_TASK PROMPT_. For the entries below, the expected answer is the line with "Proof. intros f", the line with "Lemma quiet_write_table bank", and every line between them, exactly as written, and nothing more.

- - - -

(** ** The telegrams *)
Lemma moves_telegrams s t : sound s -> length t = 20%nat -> moves s (control_of s) (with_g_telegrams t s).
Proof. intros [] Ht. split_and!; [by split|done|done]. Qed.
Lemma quiet_set_telegram slot t : quiet (set_telegram slot t).
Proof.
  intros f w Hs. unfold set_telegram, get_part, put_part. wp_steps. apply moves_telegrams; [done|].
  rewrite length_insert. apply (sound_telegrams _ Hs).
Qed.
Lemma quiet_reset_table : quiet gsm_trx_reset_telegram_table.
Proof. intros f w Hs. unfold gsm_trx_reset_telegram_table, put_part. wp_steps. by apply moves_telegrams. Qed.
Lemma quiet_write_slot bank slot : 0 <= slot < 20 -> quiet (write_telegram_slot bank slot).
Proof.
  intros Hslot f w Hs. unfold write_telegram_slot, get_part. wp_steps.
  destruct (elem_some (part (w_app w) : list trx_telegram) slot) as (t & Et & _); [pose proof (sound_telegrams _ Hs) as Hl; simpl in *; lia|].
  eapply wp_defined; [exact Et|]. cbv zeta. by wp_steps.
Qed.
Lemma quiet_write_table bank : quiet (gsm_trx_write_telegram_table bank).
Proof. apply quiet_foldM. intros _ slot Hslot%elem_of_seqZ. apply quiet_write_slot. unfold GSM_TRX_TELEGRAM_COUNT in *. lia. Qed.
Lemma gain_telegram g : gain_state_ok g -> exists t, encode_gain_telegram g = Some t.
Proof.
  intros (Hg & Hr & _). unfold encode_gain_telegram. pose proof (range_field g (proj1 Hg)).
  destruct (elem_some RANGE_FIELDS (gsm_trx_get_gain_state_range g)) as (x & -> & _); [simpl; lia|]. by eexists.
Qed.
Lemma channel_telegram_some c : 0 <= c < GSM_CHANNEL_COUNT -> exists t, channel_telegram c = Some t.
Proof.
  intros Hc. unfold channel_telegram. assert (length CHANNEL_TELEGRAMS = 972%nat) as Hl by by vm_compute.
  destruct (elem_some CHANNEL_TELEGRAMS c) as ([[d2 d1] d0] & -> & _); [unfold GSM_CHANNEL_COUNT in *; lia|]. by eexists.
Qed.
Lemma quiet_configure_acquisition bank c g : 0 <= c < GSM_CHANNEL_COUNT -> gain_state_ok g -> quiet (gsm_trx_configure_acquisition bank c g).
Proof.
  intros Hc Hg. unfold gsm_trx_configure_acquisition. destruct (gain_telegram g Hg) as (t & Et). destruct (channel_telegram_some c Hc) as (t' & Et').
  eapply quiet_with; [exact Et|]. apply quiet_bind; [apply quiet_set_telegram|intros _]. eapply quiet_with; [exact Et'|].
  repeat (apply quiet_bind; [|intros _]); first [apply quiet_set_telegram | by apply quiet_write_slot].
Qed.
Lemma quiet_configure_monitoring bank channels gains : length channels = 4%nat -> Forall channel_ok channels ->
  length gains = 4%nat -> Forall gain_state_ok gains -> quiet (gsm_trx_configure_monitoring bank channels gains).
Proof.
  intros Hl Hc Hl' Hg. unfold gsm_trx_configure_monitoring. apply quiet_bind; [|intros _]; apply quiet_foldM; intros _ i Hi%elem_of_seqZ;
    unfold GSM_TRX_MONITOR_COUNT in *; [|apply quiet_write_slot; lia].
  destruct (elem_some channels i) as (c & Ec & Hin); [lia|]. destruct (elem_some gains i) as (g & Eg & Hin'); [lia|].
  rewrite Forall_forall in Hc, Hg. specialize (Hc _ Hin). destruct (gain_telegram g (Hg _ Hin')) as (t & Et). rewrite Ec, Eg.
  eapply quiet_with; [done|]. apply quiet_bind.
  { destruct (Z.eqb_spec c GSM_CHANNEL_NONE) as [->|Hne]; [apply quiet_ret|]. destruct Hc as [?|Hc]; [done|].
    destruct (channel_telegram_some c) as (t' & Et'); [by apply scan_channels_index|]. by eapply quiet_defined. }
  intros t'. apply quiet_bind; [apply quiet_set_telegram|intros _]. eapply quiet_with; [done|]. eapply quiet_with; [exact Et|].
  apply quiet_set_telegram.
Qed.

(** ** The board, the shared memory and the events *)
Lemma quiet_get_frequency : quiet gsm_board_get_frequency_correction_hz.
Proof. unfold gsm_board_get_frequency_correction_hz, get_part. intros f w Hs. by wp_steps. Qed.
Lemma quiet_set_frequency hz : quiet (gsm_board_set_frequency_correction_hz hz).
Proof.
  intros f w Hs. unfold gsm_board_set_frequency_correction_hz, get_calibration, get_part, put_part. wp_steps.
  destruct (frequency_defined _ hz (sound_afc _ Hs)) as (clamped & v & Ec & Ev).
  eapply wp_defined; [exact Ec|]. wp_steps. eapply wp_defined; [exact Ev|]. wp_steps. destruct Hs. by split_and!.
Qed.
Lemma quiet_wr_shared i v : quiet (wr_shared i v).
Proof. apply quiet_wr. Qed.
Lemma quiet_write_schedule events bank : quiet (write_tpu_schedule events bank).
Proof.
  unfold write_tpu_schedule. apply quiet_bind; [|intros _; apply quiet_ret]. apply quiet_foldM. intros i event _.
  destruct (event_words event bank) as [[control tick] low]. cbv zeta. repeat (apply quiet_bind; [apply quiet_wr|intros _]). apply quiet_ret.
Qed.
Lemma quiet_publish_window bank count groups : quiet (publish_tpu_event_window bank count groups).
Proof. unfold publish_tpu_event_window. repeat (apply quiet_bind; [apply quiet_wr|intros _]). apply quiet_wr. Qed.
Lemma quiet_publish_events events bank groups : quiet (publish_events events bank groups).
Proof. unfold publish_events. apply quiet_bind; [apply quiet_write_schedule|intros _; apply quiet_publish_window]. Qed.
Lemma quiet_reset_telegrams : quiet reset_telegrams.
Proof.
  unfold reset_telegrams. apply quiet_bind; [apply quiet_reset_table|intros _].
  apply quiet_bind; [apply quiet_write_table|intros _]. apply quiet_write_table.
Qed.
Lemma quiet_acquisition bank : quiet (configure_acquisition_receiver bank).
Proof.
  intros f w Hs. unfold configure_acquisition_receiver. wp_steps. apply quiet_configure_acquisition; [apply (sound_candidate _ Hs)..|done].
Qed.
Lemma quiet_fcch_frame bank groups : quiet (publish_fcch_frame bank groups).
Proof. unfold publish_fcch_frame. apply quiet_bind; [apply quiet_acquisition|intros _; apply quiet_publish_events]. Qed.
Lemma quiet_reset_fcch : quiet reset_fcch_result.
Proof. apply quiet_foldM. intros. apply quiet_wr. Qed.
Lemma quiet_reset_sch : quiet reset_sch_result.
Proof. apply quiet_foldM. intros. apply quiet_wr. Qed.
Lemma quiet_correction : quiet set_tpu_correction.
Proof. unfold set_tpu_correction. apply quiet_bind; [apply quiet_get_app|intros s; apply quiet_wr]. Qed.
Lemma quiet_sch_frame bank : quiet (publish_sch_frame bank).
Proof. unfold publish_sch_frame.
  apply quiet_bind; [apply quiet_correction|intros _]. apply quiet_bind; [apply quiet_acquisition|intros _].
  apply quiet_bind; [apply quiet_reset_sch|intros _]. apply quiet_publish_events.
Qed.
(** The commands: their parameters and the interrupt of the DSP. *)
Lemma quiet_wr_shared_from i values : quiet (wr_shared_from i values).
Proof. unfold wr_shared_from. apply quiet_bind; [|intros _; apply quiet_ret]. apply quiet_foldM. intros. apply quiet_bind; [apply quiet_wr|intros _; apply quiet_ret]. Qed.
Lemma quiet_command command parameters : quiet (dsp_runtime_command_start 0 command parameters).
Proof. unfold dsp_runtime_command_start, dsp_runtime_command_prepare, dsp_runtime_pipe_get, dsp_runtime_interrupt_pulse.
  cbv zeta. apply quiet_bind; [|intros _; repeat (apply quiet_bind; [apply quiet_wr|intros _]); apply quiet_wr].
  eapply quiet_with; [reflexivity|]. apply quiet_bind; [apply quiet_wr|intros _; apply quiet_wr_shared_from].
Qed.
End Quiet.
Create HintDb quiet discriminated.
#[export] Hint Constants Opaque : quiet.
#[export] Hint Variables Opaque : quiet.
#[export] Hint Resolve quiet_ret quiet_rd quiet_wr quiet_wr32 quiet_get_app quiet_get_frequency quiet_set_frequency quiet_wr_shared quiet_write_schedule
  quiet_publish_window quiet_publish_events quiet_reset_telegrams quiet_acquisition quiet_fcch_frame quiet_reset_fcch quiet_reset_sch
  quiet_correction quiet_sch_frame quiet_wr_shared_from quiet_command : quiet.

- - - -

_ANSWER TO THE EXERCISE_.
Proof. intros f w Hs. unfold gsm_trx_reset_telegram_table, put_part. wp_steps. by apply moves_telegrams. Qed.
Lemma quiet_write_slot bank slot : 0 <= slot < 20 -> quiet (write_telegram_slot bank slot).
Proof.
  intros Hslot f w Hs. unfold write_telegram_slot, get_part. wp_steps.
  destruct (elem_some (part (w_app w) : list trx_telegram) slot) as (t & Et & _); [pose proof (sound_telegrams _ Hs) as Hl; simpl in *; lia|].
  eapply wp_defined; [exact Et|]. cbv zeta. by wp_steps.
Qed.
Lemma quiet_write_table bank : quiet (gsm_trx_write_telegram_table bank).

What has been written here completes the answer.